February 24-March 2 is NEDAwareness Week, started by the National Eating Disorders Association. The goal of this week, and every week in NEDA’s world, is to raise awareness of the fact that in the US alone, 20 million women and 10 million men suffer from a clinically significant ED at some point in their lives. I’ve touched on my own personal ED struggle on this blog, and wanted to address this important week because I am one of those 20 million women.
Eating disorders suck. Someone who has never suffered from one often does not understand how those who do can even consider harming themselves by restricting, binging, purging, overexercising, etc. That makes it hard for those who are suffering to a) seek help and b) not feel totally alone. The slogan for NEDAwareness Week is “Everybody Knows Somebody”, which is completely appropriate and was discussed in a great post by my blend Kaitlin yesterday. While I hope the slogan and the movement’s message will show people that EDs are more common than they think, I am also more concerned with whether or not the message will get through to those who are suffering and have not sought out help. Those people are in the most dangerous position, not just for their mental health, but their physical health. EDs are serious business – anorexia has the highest mortality rate of ANY mental illness.
So while I am thankful for NEDAwareness Week and all NEDA is doing to raise awareness and fight EDs, I am really here to say that in the end, I am thankful for my eating disorder. Why the hell, you may ask, am I thankful for that?
My path down this scary road began my junior year of college when I decided to try to lose weight and tone up. Then I became one of the 25% (see infographic above) who developed an ED as a result of my decision to diet.

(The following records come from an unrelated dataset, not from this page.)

(** * excel_csv_processor: a shallow embedding of [ExcelCSVProcessor]

    The development follows [src/excel_csv_processor.py]:
    - Python [str] values are sequences of Unicode code points;
    - the CSV grid handled by [fill_answer_instruction_column] is a list of
      rows, each a list of [str] cells;
    - an openpyxl worksheet is a finite map from (row, column) to stored
      values together with its merged ranges;
    - a pandas data frame is a list of named columns;
    - the output directory is a finite map from file names to CSV contents,
      and Python exceptions are an explicit [Raise] result.

    Definitions come first, the statements proved about them follow. *)

From stdpp Require Import gmap list strings.
From Stdlib Require Import NArith ZArith Lia.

Finally I reached a breaking point and called my college’s mental health services, which thankfully provided a judgement-free, easy way for me to enter treatment and start my recovery…which I also consider my education.
Without my eating disorder, I would not have put so much practice into being kind to myself and recognizing all the amazing things that make me Caitlin. I would not have opened my mind to just how important love and compassion are in our daily lives. I would not have realized that eating, exercising, and LIVING are not defined by black-and-white rules. And I would not have been able to make connections I’ve made with people, connections that have resulted in friendships I wouldn’t trade for anything.

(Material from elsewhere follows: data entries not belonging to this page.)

(** X14. In every catalogue that loads, the names are pairwise distinct
    and are exactly the names of the rows, and every galaxy is the one
    built from a row of the table that parses and bears its name: its key
    is its [name], its angle is 0 and its centre carries its distance. *)
Theorem from_lv_catalog_invariant (table : list Row) (lv : LocalVolume) :
  from_lv_catalog astropy_angles table = Ok lv ->
  NoDup (dict_keys (galaxies lv)) /\
  (forall k, In k (dict_keys (galaxies lv)) <-> In k (map row_name table)) /\
  Forall (fun item =>
            (exists row sk,
                In row table /\ parse_skycoord astropy_angles (row_skycoord row) (row_distance row) = Ok sk /\
                fst item = row_name row /\ snd item = galaxy_of_row row sk) /\
            name (snd item) = fst item /\
            angle (snd item) = Fin 0 /\
            sc_distance_Mpc (center (snd item)) = distance (snd item))
         (galaxies lv).
Proof.
  unfold from_lv_catalog. intro Hload.
  destruct (load_rows astropy_angles table []) as [loaded | e] eqn:Hrows;
    cbn [bind] in Hload; [| discriminate].
  injection Hload as <-. cbn [galaxies].
  destruct (load_rows_inv table table [] loaded (fun _ Hin => Hin) Hrows
              (NoDup_nil _) (Forall_nil _)) as (Hnd & Hkeys & Hfrom).
  split; [assumption | split].
  - intro k. rewrite Hkeys. cbn [dict_keys map In]. tauto.
  - eapply Forall_impl; [| exact Hfrom].
    intros item (row & sk & Hin & Hsk & Hkey & Hg).
    split; [now exists row, sk |].
    rewrite Hg, Hkey. cbn [galaxy_of_row post_init name angle center distance].
    repeat split.
    unfold parse_skycoord in Hsk.
    destruct (str_split _ _) as [| ra [| dec [| ? ?]]]; try discriminate.
    destruct (astropy_angles _); cbn [bind] in Hsk; [| discriminate].
    now injection Hsk as <-.
Qed.

Lemma load_rows_get_other (table : list Row) (output loaded : dict Galaxy)
    (k : string) :
  load_rows astropy_angles table output = Ok loaded ->
  Forall (fun r => row_name r <> k) table ->
  dict_get loaded k = dict_get output k.
Proof.
  revert output.
  induction table as [| row rest IH]; intros output Hload Hother.
  - cbn [load_rows] in Hload. now injection Hload as <-.
  - inversion Hother as [| ? ? Hrow Hrest]; subst.
    destruct (parse_skycoord astropy_angles (row_skycoord row) (row_distance row)) as [sk | e] eqn:Hsk.
    + rewrite (load_rows_step _ _ _ _ Hsk) in Hload.
      rewrite (IH _ Hload Hrest).
      apply dict_get_setitem_other. congruence.
    + cbn [load_rows] in Hload. rewrite Hsk in Hload. discriminate.
Qed.

(** X15. When a name occurs in several rows, the galaxy found under that
    name in the loaded catalogue is the one of the last such row. *)
Theorem from_lv_catalog_last_row_wins (before : list Row) (row : Row)
    (after : list Row) (sk : SkyCoord) (lv : LocalVolume) :
  from_lv_catalog astropy_angles (before ++ row :: after) = Ok lv ->
  parse_skycoord astropy_angles (row_skycoord row) (row_distance row) = Ok sk ->
  Forall (fun r => row_name r <> row_name row) after ->
  getattr lv (row_name row) = Ok (galaxy_of_row row sk).
Proof.
  unfold from_lv_catalog. intros Hload Hsk Hafter.
  rewrite load_rows_app in Hload.
  destruct (load_rows astropy_angles before []) as [d1 | e] eqn:H1;
    cbn [bind] in Hload; [| discriminate].
  rewrite (load_rows_step _ _ _ _ Hsk) in Hload.
  destruct (load_rows astropy_angles after _) as [d2 | e] eqn:H2;
    cbn [bind] in Hload; [| discriminate].
  injection Hload as <-.
  pose proof (load_rows_get_other _ _ _ _ H2 Hafter) as Hget.
  rewrite dict_get_setitem_same in Hget.
  unfold getattr, dict_contains, dict_getitem. cbn [galaxies].
  now rewrite Hget.
Qed.
End MoreCatalogue.

Lemma from_lv_catalog_file_order_witness :
  from_lv_catalog astropy_fixed [row_first; row_second]
  = Ok (mkLocalVolume
          [("ESO245-005"%string, galaxy_of_row row_first example_center);
           ("KK16"%string, galaxy_of_row row_second center_second)]).
Proof.
  apply (from_lv_catalog_file_order astropy_fixed [row_first; row_second]
           [example_center; center_second]).
  - repeat constructor.
  - apply NoDup_cons; [cbn; intros [Heq | []]; discriminate Heq |].
    apply NoDup_cons; [intros [] | apply NoDup_nil].
Defined.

Yes, life would have been easier without an ED. I’m still fighting the battle and would not wish it on anyone. If I could “turn back time” (useless to think about, but I do) and choose not to have an ED, I would! But then I would not be the same woman I am now. I wouldn’t know nearly as much about myself – my goals, my passions – as I do today. I was dealt this card and I need to find the silver lining and do with it what I can. Because I know what it’s like to have an eating disorder, I have and will continue to help others in the same boat and can make a real impact.
So I’m thankful on this Thankful Thursday to have gone through this fight, for all the reasons I’ve listed above. I’m stronger. I’m more loving and compassionate to myself and others. I’m not ED…I’m me.
Do you agree with the campaign slogan “Everybody Knows Somebody”?
Can you easily find a silver lining in shitty situations?